━━ Data listing ━━

Lemma oneMinusAvg_nondecreasing_in_roughness_witness :
  (0 <= 1 # 4 /\ 1 # 32 <= 1 # 4 /\ 1 # 4 <= 1 # 2 /\ 1 # 2 <= 1) /\
  (exists e1 e2,
     oneMinusAvg MICROFACET_DISTRIBUTION_GGX (1 # 4) = Some e1 /\
     oneMinusAvg MICROFACET_DISTRIBUTION_GGX (1 # 2) = Some e2 /\
     e1 <= e2) /\
  (exists e1 e2,
     oneMinusAvg MICROFACET_DISTRIBUTION_BECKMANN (1 # 4) = Some e1 /\
     oneMinusAvg MICROFACET_DISTRIBUTION_BECKMANN (1 # 2) = Some e2 /\
     e1 <= e2).
Proof.
  split; [repeat split; discriminate|].
  split.
  - apply (proj1 oneMinusAvg_nondecreasing_in_roughness (1 # 4) (1 # 2));
      discriminate.
  - apply (proj1 (proj2 oneMinusAvg_nondecreasing_in_roughness)
                 (1 # 4) (1 # 2));
      discriminate.
Defined.

(** C2 as stated fails on the supplied tables.  For [E], at
    [cosTheta = 1.0]: Beckmann gives [1.00000] at roughness [0] and [0.90187]
    at roughness [3/4]; GGX gives [1.00000] and [0.63288].  For
    [oneMinusAvg], Beckmann gives [0.00035] at roughness [0] and [0.00000] at
    roughness [1/32]. *)
Lemma nondecreasing_in_roughness_counterexample :
  (0 <= 0 /\ 0 <= 3 # 4 /\ 3 # 4 <= 1 /\ 0 <= 1 # 32 /\ 1 # 32 <= 1) /\
  (exists e1 e2,
     E MICROFACET_DISTRIBUTION_BECKMANN 1 0 = Some e1 /\
     E MICROFACET_DISTRIBUTION_BECKMANN 1 (3 # 4) = Some e2 /\
     e1 == 1.00000 /\ e2 == 0.90187 /\ ~ e1 <= e2) /\
  (exists e1 e2,
     E MICROFACET_DISTRIBUTION_GGX 1 0 = Some e1 /\
     E MICROFACET_DISTRIBUTION_GGX 1 (3 # 4) = Some e2 /\
     e1 == 1.00000 /\ e2 == 0.63288 /\ ~ e1 <= e2) /\
  (exists e1 e2,
     oneMinusAvg MICROFACET_DISTRIBUTION_BECKMANN 0 = Some e1 /\
     oneMinusAvg MICROFACET_DISTRIBUTION_BECKMANN (1 # 32) = Some e2 /\
     e1 == 0.00035 /\ e2 == 0.00000 /\ ~ e1 <= e2).
Proof.
  split; [repeat split; discriminate|].
  repeat split;
    (eexists; eexists;
     split; [vm_compute; reflexivity|];
     split; [vm_compute; reflexivity|];
     split; [reflexivity|];
     split; [reflexivity|];
     intros H; apply H; reflexivity).
Qed.
Lemma py_strip_idem s : py_strip (py_strip s) = py_strip s.
Proof.
  unfold py_strip at 2.
  set (a := lstrip s). set (u := lstrip (rev_str a "")).
  destruct (lstrip_suffix (rev_str a "")) as [p Hp]. fold u in Hp.
  assert (Ha : a = (rev_str u "" ++ rev_str p "")%string).
  { rewrite <- (rev_str_invol a), Hp, rev_str_app, rev_str_acc. reflexivity. }
  assert (Ht : lstrip (rev_str u "") = rev_str u "").
  { apply (lstrip_app_fixed _ (rev_str p "")). rewrite <- Ha. apply lstrip_idem. }
  unfold py_strip. rewrite Ht, rev_str_invol. unfold u at 1. rewrite lstrip_idem.
  reflexivity.
Qed.

(** [is_esim] gives the same outcome on a string and on the string
    with its surrounding whitespace stripped. *)
Theorem is_esim_strip_invariant rg s :
  is_esim rg (Some s) = is_esim rg (Some (py_strip s)).
Proof.
  destruct s as [|c r]; [reflexivity|].
  pose proof (py_strip_idem (String c r)) as I.
  destruct (py_strip (String c r)) as [|c' r'] eqn:E.
  - unfold is_esim at 1. rewrite E. reflexivity.
  - unfold is_esim at 1 2. rewrite E, I. reflexivity.
Qed.

Lemma delays_from_shift p a n :
  delays_from p a (S n) = app (delays_from p (a + 1) n) [delay_value p (a + 1)].
Proof.
  induction n as [|n IH].
  - reflexivity.
  - change (delays_from p a (S (S n))) with
      (delay_value p (a + Z.of_nat (S (S n))) :: delays_from p a (S n)).
    rewrite IH. simpl. f_equal. f_equal. lia.
Qed.

Lemma expire_loop_trace pol tr rec_iccid payload t0 t1 :
  forall fuel a st d st',
  expire_loop pol tr rec_iccid payload t0 t1 fuel a st = (Ok d, st') ->
  exists k,
    calls st' = (calls st + S k)%nat /\
    ((0 < k)%nat -> (a + Z.of_nat (S k) <= max_attempts pol)%Z) /\
    sleeps st' = app (delays_from pol a k) (sleeps st) /\
    (forall j, (j < k)%nat ->
       exists exc, tr (calls st + j)%nat expire_endpoint payload = TExc exc) /\
    ((exists body, d = expire_success rec_iccid (a + Z.of_nat (S k)) body t0 t1 /\
        tr (calls st + k)%nat expire_endpoint payload = TOk body) \/
     (exists exc, d = expire_failed rec_iccid (a + Z.of_nat (S k)) (exc_msg exc) t0 t1 /\
        (max_attempts pol <= a + Z.of_nat (S k))%Z /\
        tr (calls st + k)%nat expire_endpoint payload = TExc exc)).
Proof.
  intros fuel; induction fuel as [|f IH]; intros a st d st' H; [discriminate|].
  set (st1 := mk_st (S (calls st)) (sleeps st)).
  cbn [expire_loop] in H.
  destruct (tr (calls st) expire_endpoint payload) as [body|exc] eqn:T.
  - rewrite (bind_ok _ _ st (Ok body) st1) in H
      by (apply try_ok; [discriminate | unfold make_request; rewrite T; reflexivity]).
    cbv beta iota in H. unfold ret in H. injection H as <- <-.
    exists 0%nat. split; [simpl; lia|]. split; [lia|]. split; [reflexivity|].
    split; [intros; lia|].
    left. exists body. split; [f_equal; lia|]. now rewrite Nat.add_0_r.
  - rewrite (bind_ok _ _ st (Raise exc) st1) in H
      by (apply try_ok; [discriminate | unfold make_request; rewrite T; reflexivity]).
    cbv beta iota in H.
    destruct (can_retry pol (a + 1)) eqn:C.
    + unfold can_retry in C. apply Z.ltb_lt in C.
      destruct (delay_sleep_bind pol (a + 1)
                  (fun _ => expire_loop pol tr rec_iccid payload t0 t1 f (a + 1))
                  st1) as [[_ E]|[_ (e & E & _)]]; rewrite E in H; [|discriminate].
      apply IH in H as (k & Hc & Hb & Hs & Hj & Hr).
      exists (S k). simpl in Hc, Hs.
      split; [lia|]. split.
      { intros _. destruct k as [|k]; [lia|].
        specialize (Hb ltac:(lia)). lia. }
      split.
      { rewrite Hs, delays_from_shift, <- app_assoc. reflexivity. }
      split.
      { intros [|j] Hjk; [exists exc; now rewrite Nat.add_0_r|].
        destruct (Hj j ltac:(lia)) as [e He]. exists e.
        now replace (calls st + S j)%nat with (S (calls st) + j)%nat by lia. }
      replace (calls st + S k)%nat with (S (calls st) + k)%nat by lia.
      replace (a + Z.of_nat (S (S k)))%Z with (a + 1 + Z.of_nat (S k))%Z by lia.
      exact Hr.
    + unfold ret in H. injection H as <- <-.
      unfold can_retry in C. apply Z.ltb_ge in C.
      exists 0%nat. split; [simpl; lia|]. split; [lia|]. split; [reflexivity|].
      split; [intros; lia|].
      right. exists exc. split; [f_equal; lia|]. split; [lia|].
      now rewrite Nat.add_0_r.
Qed.

(** Whenever [expire_order] returns a dictionary [d], it has made
    [k + 1] calls for some [k] with [k + 1 <= max(1, max_attempts)],
    [d["attempts"]] is [k + 1], the first [k] calls raised, it slept
    [next_delay] of attempts 1..k and nothing else, and [d] is the success
    dictionary with the body of the last call or the failure dictionary
    with the message of the exception of the last call. *)
Theorem expire_order_trace pol tr rec_iccid fs m e uuid t0 t1 st d st' :
  expire_order pol tr rec_iccid fs m e uuid t0 t1 st = (Ok d, st') ->
  exists k,
    calls st' = (calls st + S k)%nat /\
    (Z.of_nat (S k) <= Z.max 1 (max_attempts pol))%Z /\
    py_get d "attempts" JNull = Ok (JNum (Z.of_nat (S k))) /\
    sleeps st' = app (delays_from pol 0 k) (sleeps st) /\
    (forall j, (j < k)%nat ->
       exists exc, tr (calls st + j)%nat expire_endpoint
                     (expire_payload rec_iccid fs m e uuid) = TExc exc) /\
    ((exists body, d = expire_success rec_iccid (Z.of_nat (S k)) body t0 t1 /\
        tr (calls st + k)%nat expire_endpoint (expire_payload rec_iccid fs m e uuid)
        = TOk body) \/
     (exists exc, d = expire_failed rec_iccid (Z.of_nat (S k)) (exc_msg exc) t0 t1 /\
        tr (calls st + k)%nat expire_endpoint (expire_payload rec_iccid fs m e uuid)
        = TExc exc)).
Proof.
  unfold expire_order. intros H.
  apply expire_loop_trace in H as (k & Hc & Hb & Hs & Hj & Hr).
  exists k. split; [exact Hc|]. split.
  { destruct k as [|k]; [lia|]. specialize (Hb ltac:(lia)). lia. }
  destruct Hr as [(body & -> & T) | (exc & -> & _ & T)].
  - split; [reflexivity|]. split; [exact Hs|]. split; [exact Hj|].
    left. exists body. split; [f_equal|exact T].
  - split; [reflexivity|]. split; [exact Hs|]. split; [exact Hj|].
    right. exists exc. split; [f_equal|exact T].
Qed.
Lemma linspace_tab (a b : R) (n : nat) : linspace a b n = tab n (lin a b n).
Proof.
  unfold linspace. rewrite arange_tab.
  destruct n as [|[|n]].
  - reflexivity.
  - cbn. unfold lin. cbn. f_equal. lra.
  - set (m := S (S n)).
    assert (Hm : (2 <= m)%nat) by (unfold m; lia).
    pose proof (INR_pred_pos m Hm) as Hpos.
    replace (0 <? m - 1)%nat with true by (symmetry; apply Nat.ltb_lt; lia).
    replace (1 <? m)%nat with true by (symmetry; apply Nat.ltb_lt; lia).
    assert (Hy : (if Req_dec_T ((b - a) / INR (m - 1)) 0
                  then map (fun t => t / INR (m - 1) * (b - a)) (tab m INR)
                  else map (fun t => t * ((b - a) / INR (m - 1))) (tab m INR))
                 = tab m (fun j => INR j * (b - a) / INR (m - 1))).
    { destruct (Req_dec_T ((b - a) / INR (m - 1)) 0);
        rewrite map_tab; apply tab_ext; intros j _; field; lra. }
    rewrite Hy, map_tab. unfold set_last. rewrite removelast_tab.
    generalize (tab_S (m - 1) (lin a b m)).
    replace (S (m - 1)) with m by lia. intros ->. f_equal.
    + apply tab_ext; intros j _. unfold lin. lra.
    + f_equal. unfold lin. field. lra.
Qed.

Lemma linspace_length (a b : R) (n : nat) : length (linspace a b n) = n.
Proof. rewrite linspace_tab. apply tab_length. Qed.

(** With at least two samples the last one is the upper end. *)
Lemma lin_last (a b : R) (n : nat) : (2 <= n)%nat -> lin a b n (n - 1) = b.
Proof.
  intros Hn. pose proof (INR_pred_pos n Hn). unfold lin. field. lra.
Qed.

Lemma lin_first (a b : R) (n : nat) : lin a b n 0 = a.
Proof. unfold lin. cbn [INR]. unfold Rdiv. ring. Qed.

Lemma meshgrid_tab (n m : nat) (f g : nat -> R) :
  meshgrid (tab n f) (tab m g)
  = (tab2 m n (fun _ j => f j), tab2 m n (fun i _ => g i)).
Proof.
  unfold meshgrid, tab2. rewrite !map_tab. f_equal.
  apply tab_ext; intros i _. rewrite map_tab. reflexivity.
Qed.

Lemma grad_at_ext (f g : nat -> R) (len i : nat) :
  (2 <= len)%nat -> (i < len)%nat ->
  (forall k, (k < len)%nat -> f k = g k) ->
  grad_at f len i = grad_at g len i.
Proof.
  intros Hlen Hi H. unfold grad_at.
  destruct (Nat.eqb_spec i 0); [rewrite !H by lia; reflexivity|].
  destruct (Nat.eqb_spec i (len - 1)); rewrite !H by lia; reflexivity.
Qed.

Section GradientTab.
Context {A : Type}.
Variable sub : A -> A -> A.
Variable divs : A -> R -> A.
Variable d : A.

━━━

** What the exercise asks **
In the entries above, please find the line with "E MICROFACET_DISTRIBUTION_GGX 1 0" and the line with "assert (Ht : lstrip", then write out exactly those two lines and every line between them, and nothing more.

** Answer section **
     E MICROFACET_DISTRIBUTION_GGX 1 0 = Some e1 /\
     E MICROFACET_DISTRIBUTION_GGX 1 (3 # 4) = Some e2 /\
     e1 == 1.00000 /\ e2 == 0.63288 /\ ~ e1 <= e2) /\
  (exists e1 e2,
     oneMinusAvg MICROFACET_DISTRIBUTION_BECKMANN 0 = Some e1 /\
     oneMinusAvg MICROFACET_DISTRIBUTION_BECKMANN (1 # 32) = Some e2 /\
     e1 == 0.00035 /\ e2 == 0.00000 /\ ~ e1 <= e2).
Proof.
  split; [repeat split; discriminate|].
  repeat split;
    (eexists; eexists;
     split; [vm_compute; reflexivity|];
     split; [vm_compute; reflexivity|];
     split; [reflexivity|];
     split; [reflexivity|];
     intros H; apply H; reflexivity).
Qed.
Lemma py_strip_idem s : py_strip (py_strip s) = py_strip s.
Proof.
  unfold py_strip at 2.
  set (a := lstrip s). set (u := lstrip (rev_str a "")).
  destruct (lstrip_suffix (rev_str a "")) as [p Hp]. fold u in Hp.
  assert (Ha : a = (rev_str u "" ++ rev_str p "")%string).
  { rewrite <- (rev_str_invol a), Hp, rev_str_app, rev_str_acc. reflexivity. }
  assert (Ht : lstrip (rev_str u "") = rev_str u "").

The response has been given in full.